Solve a given differential equation by undetermined coefficients.
Find a linearly independent function that is annihilated by a given differential operator.
Solve given differential equation by variation of parameters or by involving Cauchy-Euler equations.
Find the interval of convergence of a given power series.
For a given differential equation, find two linearly independent power series solutions about a point.
Use the method of Frobenius to obtain two linearly independent series solutions about the point x 0=0.
Find the Laplace Transform of a given function.
Find the inverse Laplace Transform of a given function.
Given a Laplace Transform of an integral, evaluate the transform without evaluating the integral.
Use the Laplace transform to solve the given differential equation subject to the given boundaries.

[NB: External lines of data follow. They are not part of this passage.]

Lemma tb_read_all_loop_result (fuel : nat) (fd : Z) :
  forall (buffer : bytes) (ptr : nat) (nread : Z) (nbyte : nat)
         (error : option GError) (w w' : World) (n : Z) (buf' : bytes)
         (err : option GError),
  (List.length (script w) < fuel)%nat ->
  tb_read_all_loop fuel fd buffer ptr nread nbyte error w = (n, buf', err, w') ->
  exists evs,
    trace w' = trace w ++ evs
    /\ ((n = - errno w' /\ 0 < errno w'
         /\ err = g_set_error error (g_io_error_from_errno (errno w'))
                              (Input_error_while_reading (errno w')))
        \/ (n = nread + bytes_read evs /\ err = error
            /\ (bytes_read evs < Z.of_nat nbyte ->
                exists pre f nb e, evs = pre ++ [EvRead fd f nb 0 e []]))).
Proof.
  induction fuel as [|fuel IH]; intros buffer ptr nread nbyte error w w' n buf'
    err Hf H; [lia|].
  cbn [tb_read_all_loop] in H. unfold sys_read in H.
  destruct (failed (answer w)) eqn:Fa.
  - cbn [Z.ltb Z.compare step errno] in H.
    destruct (errno_of (answer w) =? EINTR) eqn:Ee.
    + apply Z.eqb_eq in Ee.
      pose proof (interrupted_consumes w Fa Ee) as Hl.
      destruct (0 <? nbyte)%nat eqn:Eb.
      * apply IH in H; [|cbn [step script]; lia].
        destruct H as (evs & Ht & Hres). cbn [step trace] in Ht.
        eexists (_ :: evs). rewrite Ht, <- app_assoc. cbn [app].
        split; [reflexivity|]. cbn [bytes_read fold_right List.length].
        fold (bytes_read evs).
        destruct Hres as [Hres|(-> & -> & Heof)]; [now left|right].
        split; [lia|]. split; [reflexivity|]. intros Hlt.
        destruct Heof as (pre & f & nb & e & ->); [lia|].
        eexists (_ :: pre), f, nb, e. reflexivity.
      * apply Nat.ltb_ge in Eb. injection H as <- <- <- <-. eexists [_].
        cbn [step trace]. split; [reflexivity|]. right. cbn.
        split; [lia|]. split; [reflexivity|]. lia.
    + injection H as <- <- <- <-. eexists [_]. cbn [step trace errno].
      split; [reflexivity|]. left. pose proof (errno_of_pos (answer w)).
      cbn. auto.
  - set (data := firstn nbyte (ans_data (answer w))) in *.
    pose proof (firstn_length_le_Z nbyte (ans_data (answer w))) as Hd.
    fold data in Hd.
    assert (Hn : (Z.of_nat (List.length data) <? 0) = false)
      by (apply Z.ltb_ge; lia).
    rewrite Hn in H. rewrite Nat2Z.id in H.
    destruct (Z.of_nat (List.length data) =? 0) eqn:E0.
    + apply Z.eqb_eq in E0. injection H as <- <- <- <-. eexists [_].
      cbn [step trace]. split; [reflexivity|]. right.
      assert (Hnil : data = []) by (apply length_zero_iff_nil; lia).
      cbn [bytes_read fold_right]. split; [lia|]. split; [reflexivity|].
      intros _. exists [], (file_of fd (fds w)), nbyte, (errno w).
      cbn [app]. rewrite Hnil. reflexivity.
    + apply Z.eqb_neq in E0.
      pose proof (delivery_consumes w Fa) as Hl.
      destruct (0 <? nbyte - List.length data)%nat eqn:Eb.
      * apply IH in H; [|cbn [step script]; lia].
        destruct H as (evs & Ht & Hres). cbn [step trace] in Ht.
        eexists (_ :: evs). rewrite Ht, <- app_assoc. cbn [app].
        split; [reflexivity|]. cbn [bytes_read fold_right].
        fold (bytes_read evs).
        destruct Hres as [Hres|(-> & -> & Heof)]; [now left|right].
        split; [lia|]. split; [reflexivity|]. intros Hlt.
        destruct Heof as (pre & f & nb & e & ->); [lia|].
        eexists (_ :: pre), f, nb, e. reflexivity.
      * apply Nat.ltb_ge in Eb. injection H as <- <- <- <-. eexists [_].
        cbn [step trace]. split; [reflexivity|]. right.
        cbn [bytes_read fold_right]. split; [lia|]. split; [reflexivity|]. lia.
Qed.
(* ===================================================================== *)
(** * Constants of Node's [http2] module used by the sources *)
(* ===================================================================== *)

Definition HTTP2_HEADER_METHOD : string := ":method".
Definition HTTP2_HEADER_SCHEME : string := ":scheme".
Definition HTTP2_HEADER_PATH : string := ":path".
Definition HTTP2_HEADER_AUTHORITY : string := ":authority".
Definition HTTP2_METHOD_GET : string := "GET".
Definition HTTP2_METHOD_HEAD : string := "HEAD".
Definition HTTP2_HEADER_USER_AGENT : string := "user-agent".
Definition HTTP2_HEADER_ACCEPT : string := "accept".
Definition HTTP2_HEADER_COOKIE : string := "cookie".
Definition HTTP2_HEADER_CONTENT_TYPE : string := "content-type".
Definition HTTP2_HEADER_CONTENT_LENGTH : string := "content-length".
Definition HTTP2_HEADER_ACCEPT_ENCODING : string := "accept-encoding".
Definition HTTP1_HEADER_LOCATION : string := "location".
Definition HTTP1_HEADER_SET_COOKIE : string := "set-cookie".

(* ===================================================================== *)
(** * Errors and completions *)
(* ===================================================================== *)

(** The class of a thrown value: [TimeoutError] and [AbortError] are the
    two subclasses of [./core]; everything else is a plain [Error], except
    the [TypeError] that [new URL] throws. *)
Inductive ErrorKind := TimeoutError | AbortError | TypeError | PlainError.
(** The outcome of a view has a database with the schema's keys. *)
Definition keys_kept (out : result response * state) : Prop :=
  primary_keys (st_db out.2) ∧ authors_exist (st_db out.2).

(** An integer the store takes as a query parameter: a signed 64-bit
    integer. The sqlite3 module raises OverflowError when a larger
    Python int is bound, before the statement runs; the views are not
    modelled on such ids, and the properties that speak of an id that
    is not stored are stated for ids in this range. *)
Definition sqlite_integer (n : Z) : Prop := - 2 ^ 63 ≤ n < 2 ^ 63.

(** * Properties *)

(** Case analysis on membership in a concrete table. *)
Ltac stored_rows H :=
  simpl in H;
  repeat (apply elem_of_cons in H as [->|H]);
  try (by apply elem_of_nil in H).


(** ** ORDER BY *)

Section OrderBy.
Context {A : Type} (key : A → Z).

Lemma insert_desc_perm x l : insert_desc key x l ≡ₚ x :: l.
Proof.
  induction l as [|y l IH]; simpl; [done|].
  case_bool_decide; [done|].
  rewrite IH. apply Permutation_swap.
Qed.

Lemma order_by_desc_perm l : order_by_desc key l ≡ₚ l.
Proof.
  induction l as [|x l IH]; simpl; [done|].
  fold (order_by_desc key l). by rewrite insert_desc_perm, IH.
Qed.

Lemma elem_of_order_by_desc x l : x ∈ order_by_desc key l ↔ x ∈ l.
Proof. by rewrite order_by_desc_perm. Qed.

Lemma order_by_desc_nil l : order_by_desc key l = [] ↔ l = [].
Proof.
  split; [|by intros ->].
  intros E. apply Permutation_nil_r. by rewrite <- E, order_by_desc_perm.
Qed.

Lemma insert_desc_sorted x l :
  StronglySorted (newer_first key) l →
  StronglySorted (newer_first key) (insert_desc key x l).
Proof.
  induction 1 as [|y l Hl IH Hy]; simpl.
  - repeat constructor.
  - case_bool_decide as Hle.
    + constructor; [by constructor|].
      constructor; [done|].
      eapply Forall_impl; [exact Hy|].
      unfold newer_first. intros z Hz. lia.
    + constructor; [done|].
      rewrite insert_desc_perm. constructor; [|done].
      unfold newer_first. lia.
Qed.

Lemma order_by_desc_sorted l :
  StronglySorted (newer_first key) (order_by_desc key l).
Proof.
  induction l as [|x l IH]; simpl; [constructor|].
  by apply insert_desc_sorted.
Qed.

(** The first row of a sorted result is a row of the input. *)
Lemma head_order_by_desc_elem l x :
  head (order_by_desc key l) = Some x → x ∈ l.
Proof.
  intros H. apply elem_of_order_by_desc.
  destruct (order_by_desc key l); simplify_eq/=. left.
Qed.

Lemma order_by_desc_singleton x : order_by_desc key [x] = [x].
Proof. done. Qed.
End OrderBy.

(** ** Filters and joins *)

Section Filter.
Context {A : Type}.

Lemma filter_all (P : A → Prop) `{!∀ a, Decision (P a)} (l : list A) :
  Forall P l → filter P l = l.
Proof.
  induction 1 as [|x l Hx _ IH]; [done|].
  by rewrite filter_cons_True, IH.
Qed.

Lemma filter_none (P : A → Prop) `{!∀ a, Decision (P a)} (l : list A) :
  Forall (λ a, ¬ P a) l → filter P l = [].
Proof.
  induction 1 as [|x l Hx _ IH]; [done|].
  by rewrite filter_cons_False.
Qed.

Lemma filter_ext_elem (P Q : A → Prop)
    `{!∀ a, Decision (P a)} `{!∀ a, Decision (Q a)} (l : list A) :
  (∀ a, a ∈ l → P a ↔ Q a) → filter P l = filter Q l.
Proof.
  induction l as [|x l IH]; intros HPQ; [done|].
  rewrite !filter_cons.
  rewrite IH by (intros a Ha; apply HPQ; by right).
  pose proof (HPQ x (list_elem_of_here _ _)) as Hx.
  destruct (decide (P x)), (decide (Q x)); tauto.
Qed.

(** Looking a key up in a table where it is unique finds one row. *)
Lemma filter_key_unique (f : A → Z) (l : list A) x :
  NoDup (f <$> l) → x ∈ l → filter (λ y, f y = f x) l = [x].
Proof.
  induction l as [|y l IH]; intros Hnd Hx; [by apply elem_of_nil in Hx|].
  rewrite fmap_cons in Hnd. apply NoDup_cons in Hnd as [Hy Hnd].
  apply elem_of_cons in Hx as [->|Hx].
  - rewrite filter_cons_True by done. f_equal.
    apply filter_none, Forall_forall. intros z Hz E.
    apply Hy. rewrite <- E. by apply list_elem_of_fmap_2.
  - rewrite filter_cons_False; [by apply IH|].
    intros E. apply Hy. rewrite E. by apply list_elem_of_fmap_2.
Qed.

Lemma filter_key_absent (f : A → Z) (l : list A) k :
  k ∉ f <$> l → filter (λ y, f y = k) l = [].
Proof.
  intros Hk. apply filter_none, Forall_forall. intros y Hy E.
  apply Hk. rewrite <- E. by apply list_elem_of_fmap_2.
Qed.
End Filter.

Section Join.
Context {A B : Type}.

(** A WHERE clause that only looks at the outer table of a join can be
    applied before joining. *)
Lemma filter_bind_outer (P : B → Prop) (Q : A → Prop)
    `{!∀ b, Decision (P b)} `{!∀ a, Decision (Q a)} (f : A → list B) (l : list A) :
  (∀ a b, a ∈ l → b ∈ f a → P b ↔ Q a) →
  filter P (l ≫= f) = filter Q l ≫= f.
Proof.
  induction l as [|x l IH]; intros HPQ; [done|].
  rewrite bind_cons, filter_app, filter_cons.
  rewrite IH by (intros a b Ha; apply HPQ; by right).
  destruct (decide (Q x)) as [HQ|HQ].
  - rewrite bind_cons. f_equal. apply filter_all, Forall_forall.
    intros b Hb. apply (HPQ x b); [left|done|done].
  - rewrite filter_none; [done|]. apply Forall_forall.
    intros b Hb HP. apply HQ, (HPQ x b); [left|done|done].
Qed.
End Join.

(** ** Running a view *)

Lemma run_bind {A B} (m : M A) (k : A → M B) s :
  (m ≫= k) s =
  match m s with
  | (Return a, s') => k a s'
  | (Raise e, s') => (Raise e, s')
  end.
Proof. done. Qed.

Lemma run_ret {A} (a : A) s : (mret a : M A) s = (Return a, s).
Proof. done. Qed.

Lemma run_form_get rq key v s :
  req_form rq !! key = Some v → form_get rq key s = (Return v, s).
Proof. unfold form_get. by intros ->. Qed.

Lemma run_g_user_id rq v s :
  g_user rq = Some v → g_user_id rq s = (Return (u_id v), s).
Proof. unfold g_user_id. by intros ->. Qed.

Lemma run_login_required view rq v s :
  g_user rq = Some v → login_required view rq s = view rq s.
Proof. unfold login_required. by intros ->. Qed.

Lemma run_login_required_anonymous view rq s :
  g_user rq = None →
  login_required view rq s = (Return (redirect auth_login), s).
Proof. unfold login_required. by intros ->. Qed.

Lemma state_eta s : State (st_db s) (st_flashes s) = s.
Proof. by destruct s. Qed.

(** ** The post-author join *)

Section JoinAuthor.
Variable d : database.

Lemma post_join_user_eq : post_join_user d = tbl_post d ≫= author_rows d.
Proof. done. Qed.

Lemma author_rows_row_post p r : r ∈ author_rows d p → row_post r = p.
Proof.
  unfold author_rows. rewrite list_elem_of_bind.
  intros (u & Hr & _). by apply list_elem_of_singleton in Hr as ->.
Qed.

Solve the given system of differential equations by either systemic elimination or determinants.
Use the Laplace transform to solve a given system of differential equations.
Rewrite a given system in normal form.
Solve a given system of equations by either Gaussian elimination or Gauss-Jordan elimination.
Solve a given system of linear first-order equations using matrices.
Solve a given system of homogeneous linear systems.
Use the method of undetermined coefficients to solve a given system on (-,).
Use variation of parameters to solve a given system of equations.
Use matrix exponentials.
Sketch the direction field for a given differential equation.
Given an initial-value problem, use Euler formula to obtain a four-decimal approximation.
Given an initial-value problem, use Runge-Kutta methods to obtain a four decimal approximation.
Use the finite difference method to approximate a solution for a second-order differential equation.
Textbook: Zill, Dennis, A First Course in Differential Equations with Modeling Applications, Brooks Cole
Publishing Company, 8th ed., 2005.
Class Attendance: Class is very important. If some unavoidable situation arises which causes you to miss
class, then please keep me advised. Otherwise, if you absences exceed four classes during this course, you
can expect to be administratively withdrawn. Attendance count will begin with the first class of the second
week of class.
Supplemental Materials: A videotape series is available in the library.
Advising Times: MW 8:30-9am, 1:00-1:30 PM, TR 8:00-9:00 AM, ESID 1026
Calculators: Calculators may be used for homework. However, calculators are never to be used on
quizzes or examinations.
Course Outline: Instructors may find it preferable to cover the course topics in the order listed below.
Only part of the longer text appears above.